Now, an organization called Over The Bridge has used AI technology in attempt to answer that question, and promote better mental health in the music industry in the process.
Last week, the initiative unveiled an EP called “Lost Tapes of the 27 Club.” The project presents imagined “unearthed recordings” by Kurt Cobain, Amy Winehouse, Jim Morrison and Jimi Hendrix – members of the so-called 27 Club that died prematurely as a result of mental health and substance abuse issues.
Vice explains how Over The Bridge was able to generate the eerily sound-alike tracks:
“Created with an algorithm that isolates hooks, rhythms, melodies and lyrics, The Lost Tapes learnt from the music and generated a string of all-new, but thematically similar songs. An audio engineer took the AI-generated musical elements… and used them to compose the album.”

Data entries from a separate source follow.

(** An error of the first loop's body on an explicit field, reached with
    the fields before it reflected, is the error of the struct. *)
Lemma reflectSchemaByObject_field_error p n s pre f post properties requiredFields
      anonymousFields e :
  explicit f = true →
  fieldsLoop ParseFloat (reflected ParseFloat pre) ∅ [] []
  = Ok (properties, requiredFields, anonymousFields) →
  reflectField ParseFloat
    (mkReflected f (reflectSchemaByType ParseFloat (reflect.Type_ f))
                 (reflectSchemaByObject ParseFloat (reflect.Type_ f)))
    (reflect.Get (reflect.Tag f) "json") properties requiredFields = Err e →
  reflectSchemaByObject ParseFloat (reflect.TStruct p n s (pre ++ f :: post)) = Err e.
Proof.
  intros Hexplicit Hpre Hfield.
  rewrite reflectSchemaByObject_Struct, reflected_app. unfold objectOf.
  rewrite fieldsLoop_app, Hpre. cbn [mbind result_bind].
  change (reflected ParseFloat (f :: post))
    with (mkReflected f (reflectSchemaByType ParseFloat (reflect.Type_ f))
            (reflectSchemaByObject ParseFloat (reflect.Type_ f))
          :: reflected ParseFloat post).
  unfold explicit in Hexplicit.
  apply andb_prop in Hexplicit as [[Hanon Hexp]%andb_prop Hjson].
  cbn [fieldsLoop field]. apply negb_true_iff in Hanon, Hjson.
  rewrite Hanon, Hexp, Hjson. cbn [negb]. by rewrite Hfield.
Qed.

(** C10. When the kind of the declared type of an explicit field is not a
    primitive one (a pointer, a slice, an array, a struct, a map), a
    non-empty [enum] tag makes the derivation of the struct fail with the
    unsupported-type-for-enum error, although the type itself reflects to
    a schema; the field is reached by the first loop and its [required]
    tag is well formed. *)
Theorem C10_enum_on_non_primitive p n s pre f post properties requiredFields
        anonymousFields item required :
  explicit f = true →
  fieldsLoop ParseFloat (reflected ParseFloat pre) ∅ [] []
  = Ok (properties, requiredFields, anonymousFields) →
  primitive (reflect.KindOf (reflect.Type_ f)) = false →
  reflect.Get (reflect.Tag f) "enum" ≠ "" →
  reflectSchemaByType ParseFloat (reflect.Type_ f) = Ok item →
  requiredness f = Some required →
  reflectSchemaByObject ParseFloat (reflect.TStruct p n s (pre ++ f :: post))
  = Err (EnumUnsupported (reflect.Type_ f)).
Proof.
  intros Hexplicit Hpre Hk Hv Hitem Hreq.
  eapply reflectSchemaByObject_field_error; [done..|].
  rewrite (reflectField_reflected ParseFloat _ _ _ _ item required); cbn [field byType].
  - unfold enumTag.
    destruct (String.eqb_spec (reflect.Get (reflect.Tag f) "enum") "") as [?|_];
      [done|].
    pose proof (Split_nonempty (reflect.Get (reflect.Tag f) "enum") ",").
    destruct (strings.Split _ _) as [|value rest]; [done|].
    cbn [enumLoop]. by rewrite enumValue_unsupported.
  - done.
  - rewrite fieldName_externalName. cbn [fst snd].
    by rewrite requiredTag_requiredness, Hreq.
Qed.

End objects.

Lemma C2_embedded_fields_deferred_witness :
  reflect.mkStructField "inner" "main" examples.inner [] true
  ∈ List.filter reflect.Anonymous
      [examples.exported "A" (reflect.TInt reflect.W) [];
       reflect.mkStructField "inner" "main" examples.inner [] true]
  ∧ reflectSchemaByObject noFloat examples.inner = Ok examples.innerSchema
  ∧ ∃ m r,
      Properties examples.innerSchema = Some m
      ∧ Required examples.innerSchema = Some r
      ∧ ∀ name, name ∈ r → is_Some (m !! name).
Proof.
  assert (reflect.mkStructField "inner" "main" examples.inner [] true
          ∈ List.filter reflect.Anonymous
              [examples.exported "A" (reflect.TInt reflect.W) [];
               reflect.mkStructField "inner" "main" examples.inner [] true])
    as Hin by (cbn; left).
  assert (reflectSchemaByObject noFloat examples.inner = Ok examples.innerSchema)
    as Hobject by (vm_compute; reflexivity).
  split; [exact Hin|]. split; [exact Hobject|].
  exact (proj2 (C2_embedded_fields_deferred noFloat "main" "Both" "main.Both" _)
           _ _ Hin Hobject).
Defined.



Lemma C10_enum_on_non_primitive_witness :
  explicit (examples.exported "S" (reflect.TPtr reflect.TString) [("enum", "a,b")])
  = true
  ∧ fieldsLoop noFloat (reflected noFloat []) ∅ [] [] = Ok (∅, [], [])
  ∧ primitive (reflect.KindOf (reflect.TPtr reflect.TString)) = false
  ∧ "a,b" ≠ ""
  ∧ reflectSchemaByType noFloat (reflect.TPtr reflect.TString)
    = Ok (newProperty String)
  ∧ requiredness (examples.exported "S" (reflect.TPtr reflect.TString)
                    [("enum", "a,b")]) = Some true
  ∧ reflectSchemaByObject noFloat examples.Opt
    = Err (EnumUnsupported (reflect.TPtr reflect.TString)).
Proof.
  split; [reflexivity|]. split; [reflexivity|]. split; [reflexivity|].
  split; [done|]. split; [reflexivity|]. split; [reflexivity|].
  exact (C10_enum_on_non_primitive noFloat "main" "Opt" "main.Opt" []
           (examples.exported "S" (reflect.TPtr reflect.TString) [("enum", "a,b")])
           [] ∅ [] [] (newProperty String) true
           eq_refl eq_refl eq_refl ltac:(done) eq_refl eq_refl).
Defined.

(** The required list on two structs: [required:"false"] overrides the
    default, and [,omitempty] clears it. *)
Example Level_schema :
  reflectSchemaByObject noFloat examples.Level
  = Ok (mkProperty ObjectT "" None
          (Some (<["L" := mkProperty Integer "" None None None
                            (Some [AInt 1; AInt 2; AInt 3]) (AInt 2)]> ∅))
          (Some []) None Nil).
Proof. vm_compute. reflexivity. Qed.

Example inner_schema :
  reflectSchemaByObject noFloat examples.inner
  = Ok (mkProperty ObjectT "" None
          (Some (<["A" := newProperty String]> (<["b" := newProperty Integer]> ∅)))
          (Some ["A"]) None Nil).
Proof. vm_compute. reflexivity. Qed.

(** A malformed enum literal on an integer field, an enum on a pointer
    field and a field of function type are errors of the whole
    derivation. *)
Example BadLevel_error :
  reflectSchemaByObject noFloat examples.BadLevel
  = Err (EnumIncompatible "x" integer_type (reflect.TInt reflect.W)).
Proof. vm_compute. reflexivity. Qed.

Example Opt_error :
  reflectSchemaByObject noFloat examples.Opt
  = Err (EnumUnsupported (reflect.TPtr reflect.TString)).
Proof. vm_compute. reflexivity. Qed.

Example Bad_error :
  reflectSchemaByObject noFloat examples.Bad = Err (UnsupportedKind reflect.Func).
Proof. vm_compute. reflexivity. Qed.

(** ** The nodes of a derived schema *)

Section nodes.

Variable ParseFloat : string → option strconv.float64.





Lemma defaultTag_Ok t d item item' :
  defaultTag ParseFloat t d item = Ok item' →
  item' = item
  ∨ ∃ value, item' = setDefault item value
             ∧ (primitive (reflect.KindOf t) = false → value = AString d).
Proof.
  unfold defaultTag. destruct (String.eqb d ""); [intros [= <-]; by left|].
  destruct (primitive (reflect.KindOf t)) eqn:Hk.
  - destruct (defaultValueOf _ _ _) as [value| |]; [|done..].
    intros [= <-]. right. by exists value.
  - rewrite defaultValueOf_raw by done. intros [= <-]. right. by exists (AString d).
Qed.



(** The first loop sets aside fields of the struct only. *)
Lemma fieldsLoop_anonymous fields properties requiredFields properties' requiredFields'
      anonymousFields' :
  fieldsLoop ParseFloat fields properties requiredFields []
  = Ok (properties', requiredFields', anonymousFields') →
  anonymousFields' = List.filter (λ rf, reflect.Anonymous (field rf)) fields.
Proof.
  rewrite fieldsLoop_split.
  destruct (fieldsLoop _ _ _ _ _) as [[[p r] a]| |]; [|done..].
  cbn [mbind result_bind]. by intros [= _ _ <-].
Qed.





End nodes.



(** ** Failures and the cache *)

Section cache.

Variable ParseFloat : string → option strconv.float64.

(** An error of the reflection of an explicit field's type leaves the
    first loop at once. *)
Lemma fieldsLoop_type_error rf fields properties requiredFields anonymousFields e :
  explicit (field rf) = true →
  byType rf = Err e →
  fieldsLoop ParseFloat (rf :: fields) properties requiredFields anonymousFields
  = Err e.
Proof.
  unfold explicit. intros [[Hanon Hexp]%andb_prop Hjson]%andb_prop Hrf.
  apply negb_true_iff in Hanon, Hjson.
  cbn [fieldsLoop]. rewrite Hanon, Hexp, Hjson. cbn [negb].
  unfold reflectField. destruct (fieldName _ _). by rewrite Hrf.
Qed.

End cache.

(** A successful call stores the schema, and the next call returns the
    stored one. *)
Example generate_caches :
  (generateSchemaFromReqStruct noFloat (Some (reflect.TPtr examples.inner)) ∅).2
  !! "main.inner"
  = Some (mkInputSchema Object (Properties examples.innerSchema)
                        (Required examples.innerSchema)).
Proof. vm_compute. reflexivity. Qed.

(** * Further properties of the derivation *)

(** ** Fields the first loop leaves out, and embedded fields *)

Section fields.

Variable ParseFloat : string → option strconv.float64.

(** X1. A field that is not embedded and carries the tag [json:"-"] is
    left out: the struct reflects exactly as it does with the field
    removed, whatever the field's type and other tags. *)
Theorem X1_json_dash_excluded p n s pre f post :
  reflect.Anonymous f = false →
  reflect.Get (reflect.Tag f) "json" = "-" →
  reflectSchemaByObject ParseFloat (reflect.TStruct p n s (pre ++ f :: post))
  = reflectSchemaByObject ParseFloat (reflect.TStruct p n s (pre ++ post)).
Proof.
  intros Hanon Hjson.
  rewrite !reflectSchemaByObject_Struct, !reflected_app. unfold objectOf.
  rewrite !fieldsLoop_app.
  destruct (fieldsLoop _ (reflected _ pre) _ _ _) as [[[p0 r0] a0]| |]; [|done..].
  cbn [mbind result_bind].
  change (reflected ParseFloat (f :: post))
    with (mkReflected f (reflectSchemaByType ParseFloat (reflect.Type_ f))
            (reflectSchemaByObject ParseFloat (reflect.Type_ f))
          :: reflected ParseFloat post).
  rewrite fieldsLoop_skip; [done|done|].
  unfold explicit. cbn [field]. rewrite Hjson. cbn. apply andb_false_r.
Qed.

Lemma embedAll_types fs gs state :
  List.map reflect.Type_ fs = List.map reflect.Type_ gs →
  embedAll ParseFloat fs state = embedAll ParseFloat gs state.
Proof.
  revert gs state. induction fs as [|f fs IH]; intros [|g gs] state; try done.
  cbn [List.map]. intros [= Hf Hrest]. cbn [embedAll]. unfold embedOne.
  rewrite Hf. destruct (reflectSchemaByObject _ _) as [object| |]; [|done..].
  cbn [mbind result_bind].
  destruct (mergeEmbedded _ _) as [merged| |]; [|done..].
  cbn [mbind result_bind]. by apply IH.
Qed.

Lemma filter_app_cons {A} (P : A → bool) pre x post :
  List.filter P (pre ++ x :: post)
  = List.filter P pre ++ (if P x then [x] else []) ++ List.filter P post.
Proof. rewrite List.filter_app. cbn. by destruct (P x). Qed.

(** X2. Of an embedded field only the type counts: its name, its package
    path and all its tags, a [json:"-"] among them, are ignored, and the
    derivation of the struct is the same with any others. *)
Theorem X2_embedded_tags_ignored p n s pre post t name pkgPath tag name' pkgPath' tag' :
  reflectSchemaByObject ParseFloat
    (reflect.TStruct p n s
       (pre ++ reflect.mkStructField name pkgPath t tag true :: post))
  = reflectSchemaByObject ParseFloat
      (reflect.TStruct p n s
         (pre ++ reflect.mkStructField name' pkgPath' t tag' true :: post)).
Proof.
  rewrite !reflectSchemaByObject_Struct, !objectOf_passes.
  rewrite !filter_app_cons. cbn [reflect.Anonymous negb app].
  destruct (fieldsLoop _ _ _ _ _) as [[[p0 r0] a0]| |]; [|done..].
  cbn [mbind result_bind]. f_equal. apply embedAll_types.
  by rewrite !List.map_app.
Qed.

The algorithm in question is Google’s Magenta, and it’s not the first time it’s been used to make music. Back in 2016, Sony’s Computer Science Laboratories used the algorithm to generate “Daddy’s Car,” a pop song “written” in the style of the Beatles:
Thanks to the use of some talented tribute act vocalists and period-appropriate production, the effect is often uncanny. To hear what we’re talking about, check out the clip of “Drowned In the Sun” – an imagined Nirvana song featuring Eric Hogan of Nirvana tribute band Nevermind – below:
On their website, the producers of The Lost Tapes of the 27 Club explain that there’s more behind the album than just nostalgia. The project was designed to highlight the mental health crisis in the music industry in a hope to encourage better mental health support for musicians, crew and other industry insiders:
“As long as there’s been popular music, musicians and crews have struggled with mental health at a rate far exceeding the general adult population. And this issue hasn’t just been ignored. It’s been romanticized, by things like the 27 Club—a group of musicians whose lives were all lost at just 27 years old.
“To show the world what’s been lost to this mental health crisis, we’ve used artificial intelligence to create the album the 27 Club never had the chance to. Through this album, we’re encouraging more music industry insiders to get the mental health support they need, so they can continue making the music we all love for years to come.
Because even AI will never replace the real thing.”
It’s a commendable effort from Over The Bridge and a great way to celebrate the music of those artists while de-romanticizing the very real issues that lead to their untimely deaths.